Occupancy in the neighborhood ranks in the top quartile among 889 metro neighborhoods and is in the top decile nationally, indicating stable absorption for workforce and family households. The area’s housing stock skews renter-occupied (about 94% of units), signaling a deep tenant base and reinforcing demand for professionally managed multifamily assets. Median home values are elevated for the borough context, which tends to sustain reliance on rental housing and supports pricing power for well-managed properties.
Within a 3-mile radius, households expanded over the last five years and are projected to continue growing, even as average household size trends lower. This mix points to a larger renter pool over time and supports occupancy stability. Median household incomes are rising from a low base, and rent-to-income levels indicate some affordability pressure; for investors, this argues for active lease management and amenity-value positioning rather than purely top-of-market premiums.
Average neighborhood construction dates to the late 1950s, while this asset was built in 1991. The comparatively newer vintage can be a competitive advantage versus older walk-up stock, though investors should still plan for modernization of aging systems and potential common-area upgrades to capture demand and maintain retention.

Safety outcomes in the surrounding neighborhood trail national norms, based on comparative indicators. However, recent trends show year-over-year declines in both property and violent offense estimates, suggesting gradual improvement. As with any Urban Core location, prudent security design, lighting, and resident engagement programs can help support on-site safety and retention.
- Disney ABC Television Group — media offices (5.96 miles)
- Cognizant — technology consulting (6.04 miles)
- Cognizant Technology Solutions — technology consulting (6.08 miles) — HQ
- Loews — diversified holding company (6.10 miles) — HQ
- Ralph Lauren — apparel & lifestyle brand offices (6.16 miles) — HQ
Nearby corporate offices within commuting range underpin renter demand through diverse white-collar employment, including media, technology consulting, retail/apparel, and travel services.

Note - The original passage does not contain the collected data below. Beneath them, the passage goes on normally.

Lemma arrangeChildren_transpose rec direction x0 y0 width height unitSize
    children :
  Forall (λ c, ∀ x y w h,
            rec (transpose c) y x h w = swapAll <$> rec c x y w h) children →
  ∀ extraSize offset result,
    arrangeChildren rec (flipDirection direction) y0 x0 height width
      unitSize (map transpose children) extraSize offset (swapAll result)
    = swapAll
        <$> arrangeChildren rec direction x0 y0 width height unitSize
              children extraSize offset result.
Proof.
  induction 1 as [|c children Hc _ IH]; intros e o r; [done|].
  simpl. rewrite transpose_childBoxSize, flipDirection_COLUMN.
  destruct (childBoxSize unitSize e c) as [b e'].
  destruct (direction =? COLUMN); simpl; rewrite Hc.
  - destruct (rec c (add x0 o) y0 b height) as [m|]; simpl; [|done].
    unfold swapAll at 1 2. rewrite mergeDimensionMaps_fmap. apply IH.
  - destruct (rec c x0 (add y0 o) width b) as [m|]; simpl; [|done].
    unfold swapAll at 1 2. rewrite mergeDimensionMaps_fmap. apply IH.
Qed.

(** ** X6 *)

(** X6: the two axes are treated alike. Laying out the transposed tree
    (directions flipped, every direction other than COLUMN counting as
    ROW, functions given the height first) with the coordinates and the
    sizes exchanged gives the same views with the axes of each rectangle
    exchanged. *)
Theorem layout_transposes (root : Box) :
  ∀ x0 y0 width height,
    ArrangeViews (transpose root) y0 x0 height width
    = swapAll <$> ArrangeViews root x0 y0 width height.
Proof.
  induction root as [root IH] using Box_children_ind. intros x0 y0 width height.
  rewrite !ArrangeViews_unfold. cbn zeta. specialize (IH width height).
  rewrite transpose_getChildren, transpose_getDirection, flipDirection_COLUMN.
  destruct (transpose_fields root) as (-> & _ & _).
  destruct (getChildren root width height) as [|c cs].
  - unfold swapAll. simpl. case_decide; simpl; [by rewrite fmap_empty|].
    by rewrite map_fmap_singleton.
  - change (map transpose (c :: cs)) with (transpose c :: map transpose cs).
    cbn iota.
    change (transpose c :: map transpose cs) with (map transpose (c :: cs)).
    rewrite transpose_sumChildren.
    destruct (sumChildren (c :: cs)) as [reservedSize totalWeight].
    assert (Hsize : (if negb (getDirection root width height =? COLUMN)
                     then height else width)
                    = (if getDirection root width height =? COLUMN
                       then width else height))
      by (by destruct (_ =? COLUMN)).
    rewrite Hsize.
    destruct (unitAndExtra _ _) as [[u e]|]; [|done].
    rewrite <- (fmap_empty swapDims) at 1.
    by apply arrangeChildren_transpose.
Qed.

(** ** Where the entries of the result come from *)

Lemma merge_lookup_Some (a b : gmap string Dimensions) k v :
  mergeDimensionMaps a b !! k = Some v → b !! k = Some v ∨ a !! k = Some v.
Proof.
  rewrite mergeDimensionMaps_union, lookup_union_Some_raw. tauto.
Qed.
(** * GoAniGiffy: a shallow embedding of goanigiffy.go

    The program turns a sorted set of still images into an animated GIF,
    cropping, scaling, rotating and flipping every frame first.  The
    repository holds two copies of the program: the one whose geometry
    lives in the helpers [CropImage], [ScaleImage], [RotateImage] and
    [FlipImage] (module [Factored]) and the one whose geometry is written
    out inside [main] (module [Inlined]).

    Go's [int] is modelled as [Z] with the 64 bit wrap-around written out,
    [float64] as Rocq's primitive binary64 floats, the packages [image],
    [imaging] and [image/gif] by the parts of their behaviour the program
    relies on, and the file system, the decoders and the GIF codec by a
    record of collaborators ([World]). *)

From Stdlib Require Import ZArith Floats String Ascii Sorted.
From stdpp Require Import gmap strings list sorting.

Open Scope Z_scope.

(** ** Go's numeric types *)

Module GoInt.

(** A 64 bit two's complement [int]: the value an arithmetic result wraps to. *)
Definition wrap (z : Z) : Z := (z + 2 ^ 63) mod 2 ^ 64 - 2 ^ 63.

Definition add (a b : Z) : Z := wrap (a + b).
Definition sub (a b : Z) : Z := wrap (a - b).

(** [float64(n)]: the binary64 number nearest to [n]. *)
Definition to_float64 (n : Z) : float :=
  SF2Prim (binary_normalize 53 1024 n 0 false).

(** [int(f)]: the fraction is discarded.  A value that does not fit
    (NaN and the infinities too) gives the smallest [int], as the amd64
    conversion instruction does. *)
Definition of_float64 (f : float) : Z :=
  match Prim2SF f with
  | S754_zero _ => 0
  | S754_finite s m e =>
      let a := match e with
               | Z0 => Z.pos m
               | Z.pos p => Z.pos m * 2 ^ Z.pos p
               | Z.neg p => Z.pos m / 2 ^ Z.pos p
               end in
      let v := if s then - a else a in
      if (- 2 ^ 63 <=? v) && (v <? 2 ^ 63) then v else - 2 ^ 63
  | _ => - 2 ^ 63
  end.

End GoInt.

(** ** Package image: points, half-open rectangles, images *)

Module image.

Record Point := Pt { X : Z; Y : Z }.

(** A rectangle holds the points with [Min.X <= x < Max.X] and
    [Min.Y <= y < Max.Y]. *)
Record Rectangle := Rectangle_ { Min : Point; Max : Point }.
(** * Cart-to-order transition and stock reservation

    A shallow embedding of the order and cart controllers
    ([createOrder], [updateOrderStatus], [cancelOrder], [updateCartItem])
    over an explicit model of the three MongoDB collections they touch.

    Conventions.
    - Documents are keyed by their [_id]; [ObjectId]s are strings, as the
      controllers compare them through [toString()].
    - JavaScript numbers (stock, quantity, money) are modelled as integers,
      standing for the doubles of that value; prices are in minor currency
      units.  The one product the handlers compute, the subtotal of an order
      line, is rounded as a double multiplication rounds it.
    - Every handler is a computation in a small state-and-exception monad
      over the database: a thrown error is what reaches [next(error)], and
      the database returned next to it is what has been persisted by then.
    - The persistence layer may reject a write.  Which writes are rejected
      is given by an [Env] value, so that partial failures can be stated. *)

From stdpp Require Import gmap strings list.
From Stdlib Require Import ZArith Lia.

Local Open Scope string_scope.
Local Open Scope Z_scope.
(** The listing request answers the running instances of the region. *)
Lemma listing_flat (c : Client) (w : Cloud) :
  concat (listed_instances c running_filter w) = running_instances c w.
Proof.
  unfold listed_instances, running_instances, instances_of.
  rewrite concat_nonempty, concat_map_filter, filter_filter_and.
  apply filter_same. intros i. unfold instance_selected, running_filter.
  cbn [forallb Values]. rewrite is_in_single, andb_true_r.
  f_equal. unfold is_running. destruct (i_state i); reflexivity.
Qed.

Lemma stop_none (c : Client) (i : Instance) : stop c [] i = i.
Proof. unfold stop. cbn [is_in existsb]. rewrite andb_false_r. reflexivity. Qed.

Lemma stop_all_none (c : Client) (w : Cloud) : stop_all c [] w = w.
Proof.
  destruct w as [rs ps ts f]. unfold stop_all. cbn. f_equal.
  rewrite <- (map_id rs) at 2. apply map_ext. intros r.
  rewrite <- (map_id r) at 2. apply map_ext. intros i. apply stop_none.
Qed.

Lemma stop_then_stop (c : Client) (ids : list string) (id : string)
    (i : Instance) :
  stop c [id] (stop c ids i) = stop c (ids ++ [id]) i.
Proof.
  unfold stop, is_in. rewrite existsb_app. cbn [existsb].
  rewrite !orb_false_r.
  destruct (i_region i =? region_name c)%string eqn:R; cbn [andb].
  - destruct (existsb (String.eqb (i_id i)) ids) eqn:I; cbn [orb].
    + destruct (i_state i) eqn:St; cbn [i_region i_id i_state];
        rewrite R, ?St; cbn [andb]; destruct (i_id i =? id)%string;
        rewrite ?St; reflexivity.
    + rewrite R. cbn [andb]. reflexivity.
  - rewrite R. reflexivity.
Qed.

Lemma stop_all_then_stop (c : Client) (ids : list string) (id : string)
    (w : Cloud) :
  stop_all c [id] (stop_all c ids w) = stop_all c (ids ++ [id]) w.
Proof.
  unfold stop_all. cbn [reservations asg_pages tags fault]. f_equal.
  rewrite map_map. apply map_ext. intros r. rewrite map_map.
  apply map_ext. intros i. apply stop_then_stop.
Qed.

Lemma queries_are_not_stops (probe : list Call) :
  forallb is_query probe = true -> filter is_stop_call probe = [].
Proof.
  induction probe as [| q probe IH]; [reflexivity |]. cbn [forallb filter].
  intros H. apply andb_true_iff in H as (Hq & H).
  destruct q; try discriminate Hq; cbn [is_stop_call]; auto.
Qed.
(** * s7150duo: data acquisition from two Solartron 7150 multimeters over GPIB

    A shallow embedding of [s7150duo.c].  The program is a single sequential
    control flow that talks to the outside world (GPIB bus, files, the
    gnuplot pipe, the keyboard, the clock).  The embedding threads an
    explicit program state through every function, records every call to
    the outside world in a chronological trace, and takes the answers of the
    outside world from an oracle ([World]).  Loops that the C code may run
    for ever are cut by a fuel argument. *)

From Stdlib Require Import ZArith List String Ascii Bool Lia Floats DecimalString.
Import ListNotations.
Open Scope Z_scope.
Open Scope list_scope.

(** ** C level helpers *)

Module C.

Definition NUL : ascii := "000"%char.
Definition LF : ascii := "010"%char.
Definition CR : ascii := "013"%char.

Definition code (c : ascii) : Z := Z.of_nat (nat_of_ascii c).

(** [unsigned long] on the LP64 target the program is built for. *)
Definition ULONG_WIDTH : Z := 64.
Definition to_ulong (z : Z) : Z := z mod 2 ^ ULONG_WIDTH.

(** A [char] read from the terminal, as a signed 8-bit value. *)
Definition to_schar (z : Z) : Z := (z + 128) mod 256 - 128.

(** [*p] and [p + 1] for a pointer into a NUL terminated string. *)
Definition deref (p : string) : ascii :=
  match p with
  | EmptyString => NUL
  | String c _ => c
  end.

Definition next (p : string) : string :=
  match p with
  | EmptyString => EmptyString
  | String _ r => r
  end.

Fixpoint strchr (s : string) (ch : ascii) : option string :=
  match s with
  | EmptyString => None
  | String c r => if Ascii.eqb c ch then Some s else strchr r ch
  end.

Definition strlen (s : string) : Z := Z.of_nat (String.length s).

(** The C string held by a character buffer: the bytes before the first
    NUL. *)
Fixpoint cstring (buf : list ascii) : string :=
  match buf with
  | [] => EmptyString
  | c :: r => if Ascii.eqb c NUL then EmptyString else String c (cstring r)
  end.

(** [memcpy]-like overwrite of the first bytes of a buffer. *)
Fixpoint overwrite (data buf : list ascii) : list ascii :=
  match data, buf with
  | [], _ => buf
  | d :: ds, [] => d :: overwrite ds []
  | d :: ds, _ :: bs => d :: overwrite ds bs
  end.

Fixpoint store (buf : list ascii) (i : nat) (c : ascii) : list ascii :=
  match buf, i with
  | [], _ => []
  | _ :: r, O => c :: r
  | b :: r, S j => b :: store r j c
  end.

Definition isspace (c : ascii) : bool :=
  let n := code c in (n =? 32) || ((9 <=? n) && (n <=? 13)).

Definition isdigit (c : ascii) : bool :=
  let n := code c in (48 <=? n) && (n <=? 57).

Fixpoint skip_space (s : string) : string :=
  match s with
  | String c r => if isspace c then skip_space r else s
  | EmptyString => s
  end.

(** At most [w] decimal digits; [None] when there is none. *)
Fixpoint scan_digits (w : nat) (s : string) (acc : option Z) : option Z :=
  match w, s with
  | S w', String c r =>
      if isdigit c
      then scan_digits w' r
             (Some (10 * match acc with Some a => a | None => 0 end
                    + (code c - 48)))
      else acc
  | _, _ => acc
  end.

(** [sscanf (s, "%5d", &x)]: the value stored in [x], or [None] when the
    conversion fails and [x] keeps its old value.  The field width counts
    the sign. *)
Definition sscanf_5d (s : string) : option Z :=
  match skip_space s with
  | String "-"%char r => option_map Z.opp (scan_digits 4 r None)
  | String "+"%char r => scan_digits 4 r None
  | t => scan_digits 5 t None
  end.

(** [sscanf (s, "%80s", buf)]. *)
Fixpoint scan_word (w : nat) (s : string) : string :=
  match w, s with
  | S w', String c r =>
      if isspace c || Ascii.eqb c NUL then EmptyString
      else String c (scan_word w' r)
  | _, _ => EmptyString
  end.

Definition sscanf_80s (s : string) : option string :=
  match scan_word 80 (skip_space s) with
  | EmptyString => None
  | t => Some t
  end.

Definition dec (z : Z) : string := NilZero.string_of_int (Z.to_int z).

(** Conversions between integers and IEEE doubles.  [float] is Rocq's
    binary64; a C [float] is kept as the binary64 value it promotes to. *)
Definition double_of_Z (z : Z) : float :=
  SF2Prim (binary_normalize prec emax z 0 false).

Definition float_of_double (x : float) : float :=
  match Prim2SF x with
  | S754_finite s m e =>
      SF2Prim (binary_normalize 24 128 (if s then Zneg m else Zpos m) e s)
  | _ => x
  end.

(** Conversion of a double to [int]: truncation toward zero.  Only used
    on finite values in the [int] range. *)
Definition int_of_double (x : float) : Z :=
  match Prim2SF x with
  | S754_finite s m e =>
      let a := if 0 <=? e then Zpos m * 2 ^ e else Zpos m / 2 ^ (- e) in
      if s then - a else a
  | _ => 0
  end.

End C.

(** ** Constants of the program *)

Definition MAXLEN : Z := 90.
Definition ESC : Z := 27.
Definition KEY_q : Z := 113.
Definition EOF : Z := -1.
Definition GNUPLOT : string := "gnuplot".
Definition ERR_FILE : Z := 4.
Definition ERR_INST : Z := 5.
Definition GPIB_BOARD_ID : Z := 0.

(** [enum s7150_function] (the build without [PLUS]). *)
Definition DCV : Z := 0.
Definition ACV : Z := 1.
Definition OHM : Z := 2.
Definition DCA : Z := 3.
Definition ACA : Z := 4.
Definition DIODE : Z := 5.

Definition ylabels (mode : Z) : string :=
  match mode with
  | 0 => "V" | 1 => "V" | 2 => "kOhms" | 3 => "mA" | 4 => "mA" | 5 => "mV"
  | _ => EmptyString
  end.

(** ** The trace of calls to the outside world

    Besides the calls to the outside world the trace logs the calls of the
    driver functions with their arguments, the value [s7150_open] returns
    and the key [readch] returns. *)

(** Which of the two result buffers of [main] a read call is handed. *)
Inductive bufid := Buffer1 | Buffer2.

(** Texts the program prints on the terminal, by name. *)
Inductive message :=
| Disclaimer
| Usage
| HelpHint (argv0 : string)
| NeedDataFile
| PerrorCommandLine
| ErrAddress
| ErrDelay
| ErrTimeout
| ErrMode1
| ErrMode2
| ModeList
| FileExistsPrompt (filename : string)
| CannotOpenFile (filename : string)
| CannotLaunchGnuplot
| Quit
| ErrOpen (pad : Z)
| ErrInit1 (pad : Z)
| ErrInit2 (pad : Z)
| ErrModeSetting
| ErrRead
| ErrReset
| Summary (pad1 pad2 : Z) (filename comment : string) (delay do_flush : Z)
          (tstop : float)
| Progress (loop : Z) (t1 : float) (b1 b2 : string)
| AcquisitionFinished
| BlankLines.

(** Lines of the output file. *)
Inductive out_line :=
| OutIdent
| OutComment (comment : string)
| OutStart (ctime : string)
| OutLegend
| OutRecord (t1 : float) (b1 b2 : string)
| OutStop (ctime : string).

(** Directives sent to gnuplot. *)
Inductive gp_cmd :=
| GpStyle (filename : string)
| GpLabels (ylabel : string)
| GpY2 (y2label : string)
| GpPlot (filename : string) (pad1 : Z) (l1 : string) (pad2 : Z) (l2 : string).

Inductive event :=
| Stderr (m : message)
| Stdout (m : message)
| Access (filename : string) (found : bool)
| Fgetc (key : Z)
| Fopen (filename : string) (ok : bool)
| Fprintf_outfile (l : out_line)
| Fflush_outfile
| Fclose_outfile
| Popen (cmd : string) (ok : bool)
| Fprintf_gp (c : gp_cmd)
| Fflush_gp
| Pclose
| Ibdev (pad : Z) (ud : Z)
| Ibwrt (dvm : Z) (cmd : string) (err : bool)
| Ibrd (dvm : Z) (cnt : Z) (err : bool) (data : list ascii)
| Sleep (seconds : Z)
| Usleep (usec : Z)
| Init_keyboard
| Close_keyboard
| Readch (key : Z)
| Call_s7150_open (pad : Z)
| Ret_s7150_open (pad : Z) (dvm : Z)
| Call_s7150_setup (dvm : Z) (display : Z) (func range : Z) (freq : float)
| Call_s7150_read (dvm : Z) (delay : Z) (result : bufid)
| Call_s7150_close (dvm : Z).
(** * Relationship lifecycle engine: a shallow embedding of the controllers
    and Mongoose models, with the properties of the lifecycle specification.

    Documents are records, collections are finite maps from [_id] to
    document, a controller is a function from the request and the stores to
    the new stores and the HTTP response.  A rejected promise inside a
    controller's [try] lands in its [catch]: the stores keep every write made
    before the rejection, the error is logged and the response is 500. *)

From stdpp Require Import gmap strings list fin_maps.
From Stdlib Require Import Ascii ZArith Lia.

(** ** Identifiers, strings, schema validators *)

Definition ObjectId := positive.

(** [String.prototype.trim], on the ASCII white space. *)
Fixpoint trimStart (s : string) : string :=
  match s with
  | String c s' => if Ascii.is_space c then trimStart s' else s
  | EmptyString => EmptyString
  end.

Definition trim (s : string) : string :=
  String.rev (trimStart (String.rev (trimStart s))).

(** Mongoose validators of a String path. *)
Definition required (s : string) : bool := negb (String.eqb s "").

Definition maxlength (n : nat) (s : string) : bool := (String.length s <=? n)%nat.

Definition enum (values : list string) (s : string) : bool :=
  existsb (String.eqb s) values.

(** Mongoose validators of a Number path. *)
Definition inRange (lo hi v : Z) : bool := ((lo <=? v) && (v <=? hi))%Z.

(** JavaScript truthiness of an optional string and of an optional number. *)
Definition truthyString (s : option string) : bool :=
  match s with
  | Some v => negb (String.eqb v "")
  | None => false
  end.

Definition truthyNumber (z : option Z) : bool :=
  match z with
  | Some v => negb (v =? 0)%Z
  | None => false
  end.

(** [runValidators: true] on an update: the validators of a path run when
    the update sets the path. *)
Definition updateValid {A} (valid : A → bool) (v : option A) : bool :=
  match v with
  | Some x => valid x
  | None => true
  end.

1451 Crotona Pl offers scale for its niche at 21 units with larger average floor plans (~1,056 sq. ft.), aligning with family-oriented demand in this Bronx Urban Core location. Neighborhood occupancy is strong and renter-occupied share is high, supporting leasing stability and a broad tenant base. Elevated ownership costs in the area reinforce reliance on rentals, while, according to CRE market data from WDSuite, the neighborhood’s amenity density and top-quartile occupancy positioning compare favorably to many metro peers.
Built in 1991, the property is newer than much of the surrounding housing stock, providing relative competitiveness versus older assets. Investors should plan for targeted system modernization and common-area upgrades to drive retention and rent trade-outs, balancing this with careful affordability and lease management given observed rent-to-income levels and below-average school scores. Long-run demand is supported by a growing household count within 3 miles and dense employment access across multiple industries.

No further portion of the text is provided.